Archdeacon: Oakwood grad keeps putting his best foot forward

It’s the only time in his football career when Michael Hoecht put his best foot forward and was not rewarded.

Today is My Cause My Cleats day in the NFL.

Players and coaches across the league will wear specially-designed cleats that reflect the social concerns and charitable causes they embrace beyond the football field.

This is the seventh season the NFL is showcasing the cleats initiative and this year some 1,000 players from the league’s 32 teams will take part.

Their causes encompass everything from the nutrition programs for children in need, prevention of sex trafficking and curbing teen suicides to supporting single parents, promoting organ transplants and funding research to cure Alzheimer’s and ALS.

Two years ago, Hoecht – the Oakwood High product who was a rookie defensive lineman on the Los Angeles Rams practice squad – took part in the project.
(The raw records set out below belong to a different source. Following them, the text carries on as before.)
(* ===== verification/TagThms.v ===== *)
(** * Tagged data: what is written is read back

    The functions of src/libevent/event_tagging.c against the interface of
    buffers, and the buffers of buffer.c as an instance of it. *)

From stdpp Require Import prelude.
From S2P Require Import Prelude Buffer BufferFacts BufferOps Tagging TagFacts.
Open Scope Z_scope.

Module TagThms.
Import Buffer (fst_, snd_) BufferOps (fst_ok, snd_ok) Tagging TagFacts.

(** ** Records of all kinds *)

Inductive value :=
| Data (d : bytes)                (* evtag_marshal, evtag_unmarshal *)
| Fixed (d : bytes)               (* evtag_marshal, evtag_unmarshal_fixed *)
| Str (d : bytes)                 (* evtag_marshal_string, evtag_unmarshal_string *)
| Int (v : Z) | Int64 (v : Z)     (* ..._int, ..._int64 *)
| Timeval (tv_sec tv_usec : Z).   (* ..._timeval *)

(** What reading a record gives. *)
Inductive answer := Length (r : option (Z * Z)) | Bytes (r : option bytes) | Number (r : option (Z * Z)) | Time (r : option (Z * Z)).

(** Lengths that fit an int, and numbers of the type. *)
Definition value_ok (v : value) : Prop :=
  match v with
  | Data d | Fixed d | Str d => Z.of_nat (length d) < 2 ^ 31
  | Int v => 0 <= v < 2 ^ 32
  | Int64 v => 0 <= v < 2 ^ 64
  | Timeval s u => 0 <= s < 2 ^ 32 /\ 0 <= u < 2 ^ 32
  end.
Definition record_ok (r : Z * value) : Prop := 0 <= fst r < 2 ^ 32 /\ value_ok (snd r).

(** The bytes of a number, and of a record. *)
Definition enc (w : nat) (v : Z) : bytes := match encode_internal w v with Ok d => d | Fault _ => [] end.
Definition tagged (tag : Z) (d : bytes) : bytes := tag_bytes 4 tag ++ enc 8 (Z.of_nat (length d)) ++ d.

Definition payload (v : value) : bytes :=
  match v with
  | Data d | Fixed d | Str d => d
  | Int v => enc 8 v
  | Int64 v => enc 16 v
  | Timeval s u => enc 8 s ++ enc 8 u
  end.

(** What the reader is told, and what goes into its second buffer. *)
Definition expected (r : Z * value) : answer :=
  match snd r with
  | Data d => Length (Some (Z.of_nat (length d), fst r))
  | Fixed d => Bytes (Some d)
  | Str d => Bytes (Some (d ++ [0]))
  | Int v => Number (Some (Z.of_nat (length (enc 8 v)), v))
  | Int64 v => Number (Some (Z.of_nat (length (enc 16 v)), v))
  | Timeval s u => Time (Some (s, u))
  end.
Definition copied (r : Z * value) : bytes := match snd r with Data d => d | _ => [] end.

Definition record (r : Z * value) : bytes := tagged (fst r) (payload (snd r)).

Lemma enc_ok w v : (2 <= w <= 16)%nat -> 0 <= v < 16 ^ Z.of_nat w -> encode_internal w v = Ok (enc w v) /\ exists c, encodes w v (enc w v) c.
Proof. intros Hw Hv. destruct (encode_run w v Hw Hv) as (d & c & E & H). unfold enc. rewrite E. eauto. Qed.

Lemma enc_length w v : (2 <= w <= 16)%nat -> 0 <= v < 16 ^ Z.of_nat w -> (1 <= length (enc w v) <= w / 2 + 1)%nat.
Proof.
  intros Hw Hv. destruct (enc_ok w v Hw Hv) as (_ & c & H). rewrite (en_length _ _ _ _ H). pose proof (en_count _ _ _ _ H).
  pose proof (Nat.Div0.div_le_mono c w 2). lia.
Qed.

Lemma prefix_drop (p x d : bytes) m : d `prefix_of` p ++ x -> (length p + m <= length d)%nat -> exists y, drop (length p) d = take m x ++ y.
Proof.
  intros [z E] Hl. exists (drop m (drop (length p) d)). rewrite <-(take_drop m (drop (length p) d)) at 1. f_equal.
  assert (Ed : drop (length p) d ++ z = x) by (rewrite <-drop_app_le, <-E, drop_app_length by lia; done).
  rewrite <-Ed, take_app_le; [done|]. rewrite length_drop. lia.
Qed.

Section Client.
Context {S : Type} `{!Evbuf S} `{!EvbufOk S}.
Implicit Types s t : S.

Lemma add_step n s d : room n s -> Z.of_nat (length d) <= n ->
  exists s', (let! _ := ev_add d in ret tt) s = Ok (tt, s') /\ room (n - Z.of_nat (length d)) s' /\ text s' = text s ++ d.
Proof. intros H Hd. destruct (add_law n s d H Hd) as (s' & E & G). exists s'. by rewrite (bind_ok _ _ _ _ _ E). Qed.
An L.A. artist customized his Nike Alpha Menace cleats into green and brown statement pieces with toothy shark jaws on each side.

Hoecht wore he showy kicks to draw attention to the Pat Tillman Foundation, which identifies remarkable military service members, veterans and their families and empowers them with academic scholarships and connects them to mentors, peers and developmental opportunities.

To date, some 800 veterans or their family members have gotten scholarships. This year the Foundation hopes to award 60 scholarships, each worth around $22,000.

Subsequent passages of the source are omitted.